[ACTIVITY]: Reproduce word for word, from the entries below, the line with "End SimpleChoice.", the line with "which are numpy", and every line between them, and nothing more.

[DATA EXTRACTS]:
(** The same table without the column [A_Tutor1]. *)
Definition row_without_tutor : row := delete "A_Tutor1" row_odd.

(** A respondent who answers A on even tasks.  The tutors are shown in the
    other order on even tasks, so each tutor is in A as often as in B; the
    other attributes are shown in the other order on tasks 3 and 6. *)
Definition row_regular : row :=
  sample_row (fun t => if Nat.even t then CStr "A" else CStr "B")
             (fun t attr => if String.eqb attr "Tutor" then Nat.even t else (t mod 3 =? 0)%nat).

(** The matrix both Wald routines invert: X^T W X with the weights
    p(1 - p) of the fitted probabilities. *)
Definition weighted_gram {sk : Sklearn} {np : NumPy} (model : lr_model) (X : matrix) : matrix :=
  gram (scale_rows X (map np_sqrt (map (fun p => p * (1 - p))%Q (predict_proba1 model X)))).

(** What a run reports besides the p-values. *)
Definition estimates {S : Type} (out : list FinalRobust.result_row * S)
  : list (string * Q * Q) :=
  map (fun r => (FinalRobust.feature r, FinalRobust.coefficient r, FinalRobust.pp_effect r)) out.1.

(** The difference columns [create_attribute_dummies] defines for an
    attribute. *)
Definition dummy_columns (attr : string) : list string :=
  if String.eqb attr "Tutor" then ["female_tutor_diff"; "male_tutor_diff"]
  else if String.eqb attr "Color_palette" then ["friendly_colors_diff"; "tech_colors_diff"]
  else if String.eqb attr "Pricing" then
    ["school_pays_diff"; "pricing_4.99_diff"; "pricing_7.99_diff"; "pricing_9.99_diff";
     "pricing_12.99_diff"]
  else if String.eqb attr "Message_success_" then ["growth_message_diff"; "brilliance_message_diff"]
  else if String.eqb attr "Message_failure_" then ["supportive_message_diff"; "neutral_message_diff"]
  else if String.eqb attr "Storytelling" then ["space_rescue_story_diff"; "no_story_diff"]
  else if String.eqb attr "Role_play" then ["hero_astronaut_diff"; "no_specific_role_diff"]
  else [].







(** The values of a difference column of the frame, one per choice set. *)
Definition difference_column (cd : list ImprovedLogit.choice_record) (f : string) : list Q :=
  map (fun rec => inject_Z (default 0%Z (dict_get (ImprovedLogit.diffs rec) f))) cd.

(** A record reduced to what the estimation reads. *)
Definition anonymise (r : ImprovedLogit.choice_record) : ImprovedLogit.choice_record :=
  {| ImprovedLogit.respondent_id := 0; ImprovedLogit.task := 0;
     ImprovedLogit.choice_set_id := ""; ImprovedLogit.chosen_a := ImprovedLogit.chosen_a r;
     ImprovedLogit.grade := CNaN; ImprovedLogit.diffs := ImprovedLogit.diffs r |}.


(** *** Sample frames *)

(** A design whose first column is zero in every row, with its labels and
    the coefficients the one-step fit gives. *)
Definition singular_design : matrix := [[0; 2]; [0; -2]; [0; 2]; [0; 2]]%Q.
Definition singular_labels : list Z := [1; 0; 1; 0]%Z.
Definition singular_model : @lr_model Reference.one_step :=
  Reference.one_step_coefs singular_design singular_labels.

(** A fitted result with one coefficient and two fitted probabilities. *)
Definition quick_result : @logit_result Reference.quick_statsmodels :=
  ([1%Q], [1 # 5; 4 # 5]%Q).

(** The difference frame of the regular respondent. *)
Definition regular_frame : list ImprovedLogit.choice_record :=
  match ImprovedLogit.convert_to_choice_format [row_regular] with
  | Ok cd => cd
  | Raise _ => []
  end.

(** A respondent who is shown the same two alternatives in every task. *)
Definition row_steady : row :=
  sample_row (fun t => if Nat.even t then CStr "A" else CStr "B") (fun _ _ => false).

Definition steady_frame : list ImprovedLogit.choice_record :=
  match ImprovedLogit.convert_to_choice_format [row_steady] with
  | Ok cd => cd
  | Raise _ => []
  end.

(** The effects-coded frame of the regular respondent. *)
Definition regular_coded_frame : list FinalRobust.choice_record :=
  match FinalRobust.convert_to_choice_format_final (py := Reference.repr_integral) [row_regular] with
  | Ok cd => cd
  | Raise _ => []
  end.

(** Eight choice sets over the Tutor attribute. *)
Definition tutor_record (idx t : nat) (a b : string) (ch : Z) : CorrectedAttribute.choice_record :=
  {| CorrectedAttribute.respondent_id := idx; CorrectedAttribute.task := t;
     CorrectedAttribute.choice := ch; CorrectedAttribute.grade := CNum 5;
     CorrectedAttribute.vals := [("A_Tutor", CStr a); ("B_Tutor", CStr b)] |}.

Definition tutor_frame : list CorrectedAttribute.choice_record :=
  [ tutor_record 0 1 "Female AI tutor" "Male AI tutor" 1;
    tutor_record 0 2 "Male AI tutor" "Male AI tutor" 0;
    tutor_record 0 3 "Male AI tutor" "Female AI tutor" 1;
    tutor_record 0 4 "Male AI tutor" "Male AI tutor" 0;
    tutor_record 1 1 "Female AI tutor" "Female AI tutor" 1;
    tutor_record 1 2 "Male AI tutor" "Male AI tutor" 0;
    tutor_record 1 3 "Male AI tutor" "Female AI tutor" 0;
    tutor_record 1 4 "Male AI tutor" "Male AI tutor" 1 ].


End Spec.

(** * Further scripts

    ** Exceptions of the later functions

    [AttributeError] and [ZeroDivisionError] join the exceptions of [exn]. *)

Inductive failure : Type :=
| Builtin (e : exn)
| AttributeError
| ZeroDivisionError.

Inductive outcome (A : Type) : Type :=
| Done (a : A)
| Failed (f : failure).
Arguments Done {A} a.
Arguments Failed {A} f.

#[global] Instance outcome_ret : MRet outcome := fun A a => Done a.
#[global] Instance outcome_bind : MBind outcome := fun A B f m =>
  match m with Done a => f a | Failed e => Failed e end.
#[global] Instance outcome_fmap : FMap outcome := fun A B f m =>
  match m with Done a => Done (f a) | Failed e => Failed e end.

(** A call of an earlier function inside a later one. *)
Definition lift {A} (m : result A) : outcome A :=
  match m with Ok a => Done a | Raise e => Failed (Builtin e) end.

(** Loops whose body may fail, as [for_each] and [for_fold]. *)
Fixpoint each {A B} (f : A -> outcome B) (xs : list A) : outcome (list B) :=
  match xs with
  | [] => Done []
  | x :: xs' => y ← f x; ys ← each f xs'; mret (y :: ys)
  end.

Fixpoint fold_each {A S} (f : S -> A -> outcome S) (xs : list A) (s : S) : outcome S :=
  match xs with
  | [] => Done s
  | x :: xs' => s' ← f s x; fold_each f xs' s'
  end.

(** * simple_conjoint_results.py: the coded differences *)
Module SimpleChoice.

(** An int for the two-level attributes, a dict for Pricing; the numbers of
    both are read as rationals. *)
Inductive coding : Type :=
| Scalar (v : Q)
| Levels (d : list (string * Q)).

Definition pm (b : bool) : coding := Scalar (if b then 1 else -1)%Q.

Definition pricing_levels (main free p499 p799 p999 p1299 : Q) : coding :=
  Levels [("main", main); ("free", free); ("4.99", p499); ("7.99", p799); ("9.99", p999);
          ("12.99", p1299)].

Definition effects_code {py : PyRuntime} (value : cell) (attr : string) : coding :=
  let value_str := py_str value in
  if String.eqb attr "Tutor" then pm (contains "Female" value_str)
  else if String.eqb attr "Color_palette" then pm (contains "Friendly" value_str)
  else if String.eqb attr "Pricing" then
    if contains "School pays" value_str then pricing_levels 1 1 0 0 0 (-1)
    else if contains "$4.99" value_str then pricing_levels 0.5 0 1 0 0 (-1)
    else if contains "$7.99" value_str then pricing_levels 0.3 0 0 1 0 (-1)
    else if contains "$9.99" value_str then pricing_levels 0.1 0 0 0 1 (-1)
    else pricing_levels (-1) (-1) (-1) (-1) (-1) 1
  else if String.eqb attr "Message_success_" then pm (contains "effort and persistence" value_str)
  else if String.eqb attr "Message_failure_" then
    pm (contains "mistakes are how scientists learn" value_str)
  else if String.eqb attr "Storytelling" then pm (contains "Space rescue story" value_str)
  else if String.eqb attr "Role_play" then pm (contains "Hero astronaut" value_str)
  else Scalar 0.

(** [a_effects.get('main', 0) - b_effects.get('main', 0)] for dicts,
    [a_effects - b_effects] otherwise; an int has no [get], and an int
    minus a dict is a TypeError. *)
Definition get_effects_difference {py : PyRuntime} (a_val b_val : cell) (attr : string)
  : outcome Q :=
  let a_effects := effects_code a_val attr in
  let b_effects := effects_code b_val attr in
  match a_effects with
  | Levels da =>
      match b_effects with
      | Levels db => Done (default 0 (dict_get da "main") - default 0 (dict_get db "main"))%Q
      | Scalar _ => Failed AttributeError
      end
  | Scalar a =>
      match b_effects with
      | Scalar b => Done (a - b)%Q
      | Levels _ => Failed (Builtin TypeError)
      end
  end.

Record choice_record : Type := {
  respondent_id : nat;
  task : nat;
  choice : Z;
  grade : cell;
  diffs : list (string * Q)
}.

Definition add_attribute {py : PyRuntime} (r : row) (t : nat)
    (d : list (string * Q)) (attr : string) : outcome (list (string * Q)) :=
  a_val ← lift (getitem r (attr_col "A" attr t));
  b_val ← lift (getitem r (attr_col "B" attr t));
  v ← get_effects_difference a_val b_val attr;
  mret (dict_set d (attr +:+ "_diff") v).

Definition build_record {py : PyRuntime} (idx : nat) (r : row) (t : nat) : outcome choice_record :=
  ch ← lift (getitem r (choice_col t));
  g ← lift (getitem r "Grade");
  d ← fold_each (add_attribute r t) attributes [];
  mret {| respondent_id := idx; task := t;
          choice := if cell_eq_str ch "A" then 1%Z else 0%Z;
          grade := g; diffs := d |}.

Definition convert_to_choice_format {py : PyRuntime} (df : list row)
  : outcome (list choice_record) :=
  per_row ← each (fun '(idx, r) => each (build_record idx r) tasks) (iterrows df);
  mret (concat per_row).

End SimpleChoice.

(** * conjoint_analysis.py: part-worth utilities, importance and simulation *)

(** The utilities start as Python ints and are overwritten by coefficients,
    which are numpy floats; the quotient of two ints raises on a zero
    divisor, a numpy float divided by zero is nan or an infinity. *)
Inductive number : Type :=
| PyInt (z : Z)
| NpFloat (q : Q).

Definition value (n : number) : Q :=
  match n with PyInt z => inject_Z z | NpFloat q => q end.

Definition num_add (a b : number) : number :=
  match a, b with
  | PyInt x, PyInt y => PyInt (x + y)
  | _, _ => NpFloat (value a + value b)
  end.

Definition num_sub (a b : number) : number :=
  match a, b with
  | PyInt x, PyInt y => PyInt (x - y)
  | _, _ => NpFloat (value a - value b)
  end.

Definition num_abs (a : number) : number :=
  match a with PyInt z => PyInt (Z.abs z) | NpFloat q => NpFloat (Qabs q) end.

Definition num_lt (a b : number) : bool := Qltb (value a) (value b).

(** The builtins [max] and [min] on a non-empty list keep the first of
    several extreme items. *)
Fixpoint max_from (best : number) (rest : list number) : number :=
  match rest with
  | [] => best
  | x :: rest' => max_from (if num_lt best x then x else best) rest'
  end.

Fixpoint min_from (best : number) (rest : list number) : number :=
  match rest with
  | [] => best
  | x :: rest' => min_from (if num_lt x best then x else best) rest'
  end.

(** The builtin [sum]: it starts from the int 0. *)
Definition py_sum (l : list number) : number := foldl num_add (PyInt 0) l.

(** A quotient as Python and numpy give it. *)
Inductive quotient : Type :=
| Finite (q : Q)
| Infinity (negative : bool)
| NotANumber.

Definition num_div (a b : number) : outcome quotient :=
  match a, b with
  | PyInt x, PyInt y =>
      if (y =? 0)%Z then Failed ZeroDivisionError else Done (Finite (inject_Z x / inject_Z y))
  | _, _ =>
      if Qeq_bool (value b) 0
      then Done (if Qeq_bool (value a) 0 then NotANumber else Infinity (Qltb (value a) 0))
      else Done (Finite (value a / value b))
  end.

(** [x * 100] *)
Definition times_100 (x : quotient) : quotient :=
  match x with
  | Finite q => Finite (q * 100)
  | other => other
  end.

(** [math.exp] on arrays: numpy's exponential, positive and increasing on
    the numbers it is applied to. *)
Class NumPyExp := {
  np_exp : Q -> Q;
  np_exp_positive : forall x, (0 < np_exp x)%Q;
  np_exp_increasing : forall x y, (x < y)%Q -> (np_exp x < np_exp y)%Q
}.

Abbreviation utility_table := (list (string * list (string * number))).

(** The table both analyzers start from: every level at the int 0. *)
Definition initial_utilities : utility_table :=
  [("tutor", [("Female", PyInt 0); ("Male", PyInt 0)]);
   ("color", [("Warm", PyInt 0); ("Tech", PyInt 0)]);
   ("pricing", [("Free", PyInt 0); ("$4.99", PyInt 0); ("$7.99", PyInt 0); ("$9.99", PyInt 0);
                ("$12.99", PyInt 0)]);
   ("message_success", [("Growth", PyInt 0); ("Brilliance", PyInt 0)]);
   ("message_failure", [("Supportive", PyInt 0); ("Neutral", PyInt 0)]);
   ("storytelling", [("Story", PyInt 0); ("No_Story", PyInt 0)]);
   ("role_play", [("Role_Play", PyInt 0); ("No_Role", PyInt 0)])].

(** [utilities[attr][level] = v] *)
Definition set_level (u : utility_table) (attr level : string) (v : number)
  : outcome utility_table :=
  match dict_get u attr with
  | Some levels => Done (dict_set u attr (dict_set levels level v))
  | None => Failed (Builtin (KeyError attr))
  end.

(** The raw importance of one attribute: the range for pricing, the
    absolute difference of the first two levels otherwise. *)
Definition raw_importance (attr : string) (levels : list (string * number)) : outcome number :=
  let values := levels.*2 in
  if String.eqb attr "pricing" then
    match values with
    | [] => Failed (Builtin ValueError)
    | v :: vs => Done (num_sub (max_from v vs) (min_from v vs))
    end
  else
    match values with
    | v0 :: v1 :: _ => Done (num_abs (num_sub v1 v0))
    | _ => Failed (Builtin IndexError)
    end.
---
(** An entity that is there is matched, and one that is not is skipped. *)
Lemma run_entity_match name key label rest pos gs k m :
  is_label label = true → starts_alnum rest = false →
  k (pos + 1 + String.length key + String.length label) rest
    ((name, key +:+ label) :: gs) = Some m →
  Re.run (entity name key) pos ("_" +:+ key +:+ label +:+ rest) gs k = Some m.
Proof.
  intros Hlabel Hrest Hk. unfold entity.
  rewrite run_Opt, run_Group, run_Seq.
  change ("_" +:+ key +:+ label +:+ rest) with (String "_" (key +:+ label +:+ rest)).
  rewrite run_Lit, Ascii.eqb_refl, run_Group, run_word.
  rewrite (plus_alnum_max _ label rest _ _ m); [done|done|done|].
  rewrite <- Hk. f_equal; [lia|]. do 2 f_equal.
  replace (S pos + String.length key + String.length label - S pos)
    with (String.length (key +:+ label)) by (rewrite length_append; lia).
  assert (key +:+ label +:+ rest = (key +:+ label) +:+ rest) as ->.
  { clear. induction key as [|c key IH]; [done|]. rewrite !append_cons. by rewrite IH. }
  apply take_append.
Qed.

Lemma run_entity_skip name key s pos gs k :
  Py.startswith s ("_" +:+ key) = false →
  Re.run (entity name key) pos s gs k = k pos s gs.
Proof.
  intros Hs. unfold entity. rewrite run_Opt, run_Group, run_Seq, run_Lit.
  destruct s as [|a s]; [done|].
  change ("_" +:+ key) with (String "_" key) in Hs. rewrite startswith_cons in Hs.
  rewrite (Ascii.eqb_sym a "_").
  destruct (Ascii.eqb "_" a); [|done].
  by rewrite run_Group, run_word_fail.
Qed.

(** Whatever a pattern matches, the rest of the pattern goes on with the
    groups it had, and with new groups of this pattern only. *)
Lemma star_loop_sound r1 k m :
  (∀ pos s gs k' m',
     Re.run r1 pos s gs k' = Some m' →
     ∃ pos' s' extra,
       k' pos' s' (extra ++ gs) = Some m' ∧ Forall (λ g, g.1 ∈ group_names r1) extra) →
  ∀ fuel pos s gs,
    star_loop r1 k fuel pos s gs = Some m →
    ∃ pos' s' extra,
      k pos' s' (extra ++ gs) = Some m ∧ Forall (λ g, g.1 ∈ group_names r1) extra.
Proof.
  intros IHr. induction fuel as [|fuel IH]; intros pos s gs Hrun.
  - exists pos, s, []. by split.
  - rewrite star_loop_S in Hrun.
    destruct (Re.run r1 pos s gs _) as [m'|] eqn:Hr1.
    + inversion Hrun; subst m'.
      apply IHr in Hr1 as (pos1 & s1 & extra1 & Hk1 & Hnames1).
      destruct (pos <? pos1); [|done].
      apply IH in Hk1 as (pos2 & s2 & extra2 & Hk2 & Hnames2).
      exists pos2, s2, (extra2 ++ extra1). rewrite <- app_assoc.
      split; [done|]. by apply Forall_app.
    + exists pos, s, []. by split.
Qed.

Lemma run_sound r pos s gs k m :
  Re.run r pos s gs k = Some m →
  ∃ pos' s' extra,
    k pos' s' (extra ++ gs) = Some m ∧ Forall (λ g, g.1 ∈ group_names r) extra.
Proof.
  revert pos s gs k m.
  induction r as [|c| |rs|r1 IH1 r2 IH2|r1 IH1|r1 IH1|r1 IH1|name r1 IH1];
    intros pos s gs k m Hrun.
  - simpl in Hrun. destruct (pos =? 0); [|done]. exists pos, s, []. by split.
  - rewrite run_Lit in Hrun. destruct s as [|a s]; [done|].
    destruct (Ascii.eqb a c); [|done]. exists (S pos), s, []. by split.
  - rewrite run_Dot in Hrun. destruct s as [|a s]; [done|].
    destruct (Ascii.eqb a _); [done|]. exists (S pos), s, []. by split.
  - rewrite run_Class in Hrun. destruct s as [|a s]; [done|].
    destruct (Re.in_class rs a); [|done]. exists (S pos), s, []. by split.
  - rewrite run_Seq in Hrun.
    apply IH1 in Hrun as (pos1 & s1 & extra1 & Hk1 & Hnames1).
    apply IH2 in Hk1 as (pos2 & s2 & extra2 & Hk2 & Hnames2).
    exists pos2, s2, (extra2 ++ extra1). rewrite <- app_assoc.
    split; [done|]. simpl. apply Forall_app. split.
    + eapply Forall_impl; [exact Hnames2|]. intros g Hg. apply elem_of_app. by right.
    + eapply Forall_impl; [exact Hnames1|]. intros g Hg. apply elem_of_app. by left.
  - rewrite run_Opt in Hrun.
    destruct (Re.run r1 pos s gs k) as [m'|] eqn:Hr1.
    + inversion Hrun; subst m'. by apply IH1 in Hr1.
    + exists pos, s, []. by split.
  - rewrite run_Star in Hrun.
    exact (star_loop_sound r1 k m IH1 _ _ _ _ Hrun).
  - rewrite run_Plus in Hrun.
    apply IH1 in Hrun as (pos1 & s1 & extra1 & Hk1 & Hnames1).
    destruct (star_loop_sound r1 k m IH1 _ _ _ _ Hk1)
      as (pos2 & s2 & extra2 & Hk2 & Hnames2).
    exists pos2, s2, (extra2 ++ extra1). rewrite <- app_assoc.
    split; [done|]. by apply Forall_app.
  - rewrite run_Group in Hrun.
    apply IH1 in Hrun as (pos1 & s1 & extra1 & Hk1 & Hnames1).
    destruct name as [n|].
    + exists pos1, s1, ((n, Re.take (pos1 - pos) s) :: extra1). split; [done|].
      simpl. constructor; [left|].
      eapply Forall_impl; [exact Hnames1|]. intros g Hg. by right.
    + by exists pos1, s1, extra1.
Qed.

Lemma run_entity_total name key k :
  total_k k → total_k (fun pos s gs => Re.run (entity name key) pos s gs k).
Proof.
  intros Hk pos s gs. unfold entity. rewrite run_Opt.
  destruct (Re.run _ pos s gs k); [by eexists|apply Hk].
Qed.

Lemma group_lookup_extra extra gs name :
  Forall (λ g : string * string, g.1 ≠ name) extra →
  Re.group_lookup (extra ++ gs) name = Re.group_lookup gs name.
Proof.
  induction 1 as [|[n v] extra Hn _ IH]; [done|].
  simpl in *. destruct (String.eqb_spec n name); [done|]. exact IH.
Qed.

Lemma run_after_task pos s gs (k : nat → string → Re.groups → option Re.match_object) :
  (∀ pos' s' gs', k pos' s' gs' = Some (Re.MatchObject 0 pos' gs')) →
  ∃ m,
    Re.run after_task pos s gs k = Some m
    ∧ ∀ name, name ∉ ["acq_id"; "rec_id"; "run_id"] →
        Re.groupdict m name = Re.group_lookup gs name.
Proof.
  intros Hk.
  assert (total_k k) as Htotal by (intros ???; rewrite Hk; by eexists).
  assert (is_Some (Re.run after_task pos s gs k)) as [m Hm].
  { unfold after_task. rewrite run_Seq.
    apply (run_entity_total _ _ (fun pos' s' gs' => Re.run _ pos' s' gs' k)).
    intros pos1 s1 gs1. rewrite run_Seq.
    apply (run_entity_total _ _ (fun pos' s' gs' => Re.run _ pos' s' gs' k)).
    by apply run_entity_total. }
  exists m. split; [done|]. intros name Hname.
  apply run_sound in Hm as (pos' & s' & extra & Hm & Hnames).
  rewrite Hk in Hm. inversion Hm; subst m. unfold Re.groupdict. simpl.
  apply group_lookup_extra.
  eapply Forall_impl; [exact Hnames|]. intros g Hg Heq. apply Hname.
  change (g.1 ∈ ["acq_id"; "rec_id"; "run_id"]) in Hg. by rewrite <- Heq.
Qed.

[TASK OUTPUT]:
End SimpleChoice.

(** * conjoint_analysis.py: part-worth utilities, importance and simulation *)

(** The utilities start as Python ints and are overwritten by coefficients,
    which are numpy floats; the quotient of two ints raises on a zero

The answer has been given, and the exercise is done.